(* ===== verification/Reporting.v ===== *)
(** * Reports of the read-only commands ([reporting.py])

    The report structure, its entries, its text and the value its JSON form
    serialises. [datetime.isoformat] is a parameter; [json.dumps] is applied to a
    [json] value by the command line. *)
From S2P Require Import Prelude PyStr Text Errors Paths Manifest Model.
Open Scope str_scope.

(** ** JSON values *)
#[warnings="-register-all"]
Inductive json :=
| JNull
| JBool (b : bool)
| JInt (z : Z)
| JStr (s : str)
| JOther                                  (* a float *)
| JArr (l : list json)
| JObj (t : list (str * json)).

(** [document.get(key)] on an object whose keys are distinct. *)
Definition json_get (key : str) (t : list (str * json)) : option json :=
  snd <$> find (fun kv => bool_decide (kv.1 = key)) t.

Definition json_str (o : option str) : json := match o with Some s => JStr s | None => JNull end.
Definition json_int (o : option Z) : json := match o with Some z => JInt z | None => JNull end.
Definition json_bool (o : option bool) : json := match o with Some b => JBool b | None => JNull end.

(** ** The structures *)
(* @src reporting.py MigrationStatus *)
Record MigrationStatus := MkStatus {
  ms_position : Z;
  ms_id : str;
  ms_state : str;
  ms_mode : str;
  ms_language : str;
  ms_current_fingerprint : str;
  ms_recorded_fingerprint : option str;
  ms_recorded_matches_current : option bool;
  ms_first_fingerprint : option str;
  ms_first_matches_latest : option bool;
  ms_attempt : option Z;
  ms_started_at : option str;
  ms_last_attempt_at : option str;
  ms_finished_at : option str;
  ms_runner_host : option str;
  ms_runner_user : option str;
  ms_runner_pid : option Z;
  ms_db_session : option str;
  ms_tool_version : option str;
  ms_session_liveness : option str;
  ms_session_liveness_detail : option str;
  ms_problem : option str;
}.

(* @src reporting.py Problem *)
Record Problem := MkProblem {
  pb_kind : str;
  pb_message : str;
  pb_exit_code : Exit;
  pb_migration_id : option str;
}.

(* @src reporting.py 53-80 Report *)
Record Report := MkReadReport {
  ro_command : str;
  ro_adapter : str;
  ro_server : str;
  ro_namespace : str;
  ro_metadata_state : str;
  ro_initialized : bool;
  ro_success_count : nat;
  ro_pending_count : nat;
  ro_active_id : option str;
  ro_migrations : list MigrationStatus;
  ro_problem : option str;
  ro_problem_kind : option str;
  ro_problems : list Problem;
  ro_recovery_id : option str;
  ro_recovery_command : option str;
  ro_checks : list str;
  ro_exit_code : Exit;
  ro_run_id : str;
}.

(** The entry of a unit without a row. *)
Definition bare_status (position : Z) (mid state mode language current : str) : MigrationStatus :=
  MkStatus position mid state mode language current
    None None None None None None None None None None None None None None None None.

Section rows.
Context (isoformat : timestamp -> str).

(* @src reporting.py _iso *)
Definition iso (value : option timestamp) : option str := isoformat <$> value.

(* @src reporting.py status_from_row *)
Definition status_from_row (position : Z) (mid mode language current : str) (row : option HistoryRow) : MigrationStatus :=
  match row with
  | None => bare_status position mid "PENDING" mode language current
  | Some row =>
      MkStatus position mid (hr_status row) (hr_mode row) (hr_language row) current
        (Some (hr_fingerprint row)) (Some (bool_decide (hr_fingerprint row = current)))
        (Some (hr_first_fingerprint row)) (Some (bool_decide (hr_first_fingerprint row = hr_fingerprint row)))
        (hr_attempt row) (iso (hr_started_at row)) (iso (hr_last_attempt_at row)) (iso (hr_finished_at row))
        (hr_runner_host row) (hr_runner_user row) (hr_runner_pid row) (hr_db_session row) (hr_tool_version row)
        None None None
  end.
End rows.

(** ** Problems *)
(* @src reporting.py Report.problem_list *)
Definition problem_list (r : Report) : list Problem :=
  match ro_problems r with
  | [] =>
      match truthy (ro_problem r) with
      | Some message =>
          [MkProblem (match truthy (ro_problem_kind r) with Some k => k | None => "problem" end) message
             (ro_exit_code r) None]
      | None => []
      end
  | l => l
  end.

(** ** The JSON form *)

(** [asdict] of an entry and of a problem: the fields in their order. *)
Definition status_fields (m : MigrationStatus) : list (str * json) :=
  [("position", JInt (ms_position m)); ("id", JStr (ms_id m)); ("state", JStr (ms_state m));
   ("mode", JStr (ms_mode m)); ("language", JStr (ms_language m));
   ("current_fingerprint", JStr (ms_current_fingerprint m));
   ("recorded_fingerprint", json_str (ms_recorded_fingerprint m));
   ("recorded_matches_current", json_bool (ms_recorded_matches_current m));
   ("first_fingerprint", json_str (ms_first_fingerprint m));
   ("first_matches_latest", json_bool (ms_first_matches_latest m));
   ("attempt", json_int (ms_attempt m)); ("started_at", json_str (ms_started_at m));
   ("last_attempt_at", json_str (ms_last_attempt_at m)); ("finished_at", json_str (ms_finished_at m));
   ("runner_host", json_str (ms_runner_host m)); ("runner_user", json_str (ms_runner_user m));
   ("runner_pid", json_int (ms_runner_pid m)); ("db_session", json_str (ms_db_session m));
   ("tool_version", json_str (ms_tool_version m)); ("session_liveness", json_str (ms_session_liveness m));
   ("session_liveness_detail", json_str (ms_session_liveness_detail m)); ("problem", json_str (ms_problem m))].

Definition problem_fields (p : Problem) : list (str * json) :=
  [("kind", JStr (pb_kind p)); ("message", JStr (pb_message p)); ("exit_code", JInt (exit_int (pb_exit_code p)));
   ("migration_id", json_str (pb_migration_id p))].

(** The value [to_json] hands to [json.dumps]. *)
(* @src reporting.py Report.to_json *)
Definition to_payload (r : Report) : json :=
  JObj [("command", JStr (ro_command r)); ("adapter", JStr (ro_adapter r)); ("server", JStr (ro_server r));
    ("namespace", JStr (ro_namespace r)); ("metadata_state", JStr (ro_metadata_state r));
    ("initialized", JBool (ro_initialized r)); ("success_count", JInt (Z.of_nat (ro_success_count r)));
    ("pending_count", JInt (Z.of_nat (ro_pending_count r))); ("active_id", json_str (ro_active_id r));
    ("migrations", JArr (map (fun m => JObj (status_fields m)) (ro_migrations r)));
    ("problem", json_str (ro_problem r)); ("problem_kind", json_str (ro_problem_kind r));
    ("problems", JArr (map (fun p => JObj (problem_fields p)) (problem_list r)));
    ("recovery_id", json_str (ro_recovery_id r)); ("recovery_command", json_str (ro_recovery_command r));
    ("checks", JArr (map JStr (ro_checks r))); ("exit_code", JInt (exit_int (ro_exit_code r)));
    ("run_id", JStr (ro_run_id r))].

(** ** The text form *)
Definition show_text (o : option str) : str := show_option id o.

Definition mark (m : MigrationStatus) : str :=
  match ms_recorded_matches_current m with None => "-" | Some true => "ok" | Some false => "DIFF" end.

(** The lines of the ACTIVE migration. *)
(* @src reporting.py 126-142 Report.to_text (ACTIVE entry) *)
Definition active_lines (m : MigrationStatus) : list str :=
  ["        attempt=" ++ show_option dec_Z (ms_attempt m) ++ " started=" ++ show_text (ms_started_at m) ++
     " last_attempt=" ++ show_text (ms_last_attempt_at m);
   "        recorded=" ++ show_text (ms_recorded_fingerprint m);
   "        current =" ++ ms_current_fingerprint m;
   "        first=" ++ show_text (ms_first_fingerprint m) ++ " first_matches_latest=" ++
     show_option show_bool (ms_first_matches_latest m)] ++
  match truthy (ms_db_session m) with
  | Some session =>
      ("        session=" ++ session ++ " liveness=" ++ show_text (ms_session_liveness m)) ::
      match truthy (ms_session_liveness_detail m) with Some d => ["        note: " ++ d] | None => [] end
  | None => []
  end.

(* @src reporting.py 113-142 Report.to_text (loop body) *)
Definition entry_lines (m : MigrationStatus) : list str :=
  [pad_left 4 (dec_Z (ms_position m)) ++ "  " ++ pad_right 8 (ms_state m) ++ " " ++ pad_right 12 (ms_mode m) ++ " " ++
     pad_right 7 (ms_language m) ++ " " ++ pad_right 5 (mark m) ++ " " ++ ms_id m] ++
  match truthy (ms_problem m) with Some p => ["        fails preflight: " ++ p] | None => [] end ++
  (if bool_decide (ms_state m = "ACTIVE") then active_lines m else []).

Definition table_header : str :=
  pad_left 4 "pos" ++ "  " ++ pad_right 8 "state" ++ " " ++ pad_right 12 "mode" ++ " " ++ pad_right 7 "lang" ++ " " ++
  pad_right 5 "fp" ++ " id".

Definition problem_lines (l : list Problem) : list str :=
  match l with
  | [] => []
  | p :: extra => [] :: (pb_kind p ++ ": " ++ pb_message p) ::
                  map (fun e => "also " ++ pb_kind e ++ ": " ++ pb_message e) extra
  end.

(* @src reporting.py Report.to_text *)
Definition to_text (r : Report) : str :=
  join [10%N] (
    ["command:   " ++ ro_command r; "adapter:   " ++ ro_adapter r; "server:    " ++ ro_server r;
     "namespace: " ++ ro_namespace r;
     "metadata:  " ++ ro_metadata_state r ++ (if ro_initialized r then [] else "  (not initialized)")] ++
    (if ro_initialized r
     then ["history:   " ++ dec (N.of_nat (ro_success_count r)) ++ " successful, " ++
           dec (N.of_nat (ro_pending_count r)) ++ " pending" ++
           match truthy (ro_active_id r) with Some a => ", ACTIVE " ++ a | None => [] end]
     else []) ++
    match ro_migrations r with
    | [] => []
    | l => [] :: table_header :: concat (map entry_lines l)
    end ++
    match ro_checks r with [] => [] | l => [] :: "checked:" :: map (fun c => "  - " ++ c) l end ++
    problem_lines (problem_list r) ++
    match truthy (ro_recovery_command r) with Some c => ["recovery: " ++ c] | None => [] end ++
    [[]] ++
    (match ro_run_id r with [] => [] | rid => ["run:  " ++ rid] end) ++
    ["exit: " ++ dec_Z (exit_int (ro_exit_code r))]).

Example to_text_example :
  to_text (MkReadReport "status" "sqlite" "SQLite 3" "main" "complete" true 1 1 None
    [bare_status 2 "b" "PENDING" "atomic" "sql" "fp"] None None [] None None ["x"] OK "r") =
  join [10%N] ["command:   status"; "adapter:   sqlite"; "server:    SQLite 3"; "namespace: main"; "metadata:  complete";
    "history:   1 successful, 1 pending"; []; " pos  state    mode         lang    fp    id";
    "   2  PENDING  atomic       sql     -     b"; []; "checked:"; "  - x"; []; "run:  r"; "exit: 0"].
Proof. vm_compute. done. Qed.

__Assigned task__
Beginning at the line with "(exit_int (ro_exit_code r))])." and ending at the last line of the entries, print every line exactly.

__Solved problem__
    ["exit: " ++ dec_Z (exit_int (ro_exit_code r))]).

Example to_text_example :
  to_text (MkReadReport "status" "sqlite" "SQLite 3" "main" "complete" true 1 1 None
    [bare_status 2 "b" "PENDING" "atomic" "sql" "fp"] None None [] None None ["x"] OK "r") =
  join [10%N] ["command:   status"; "adapter:   sqlite"; "server:    SQLite 3"; "namespace: main"; "metadata:  complete";
    "history:   1 successful, 1 pending"; []; " pos  state    mode         lang    fp    id";
    "   2  PENDING  atomic       sql     -     b"; []; "checked:"; "  - x"; []; "run:  r"; "exit: 0"].
Proof. vm_compute. done. Qed.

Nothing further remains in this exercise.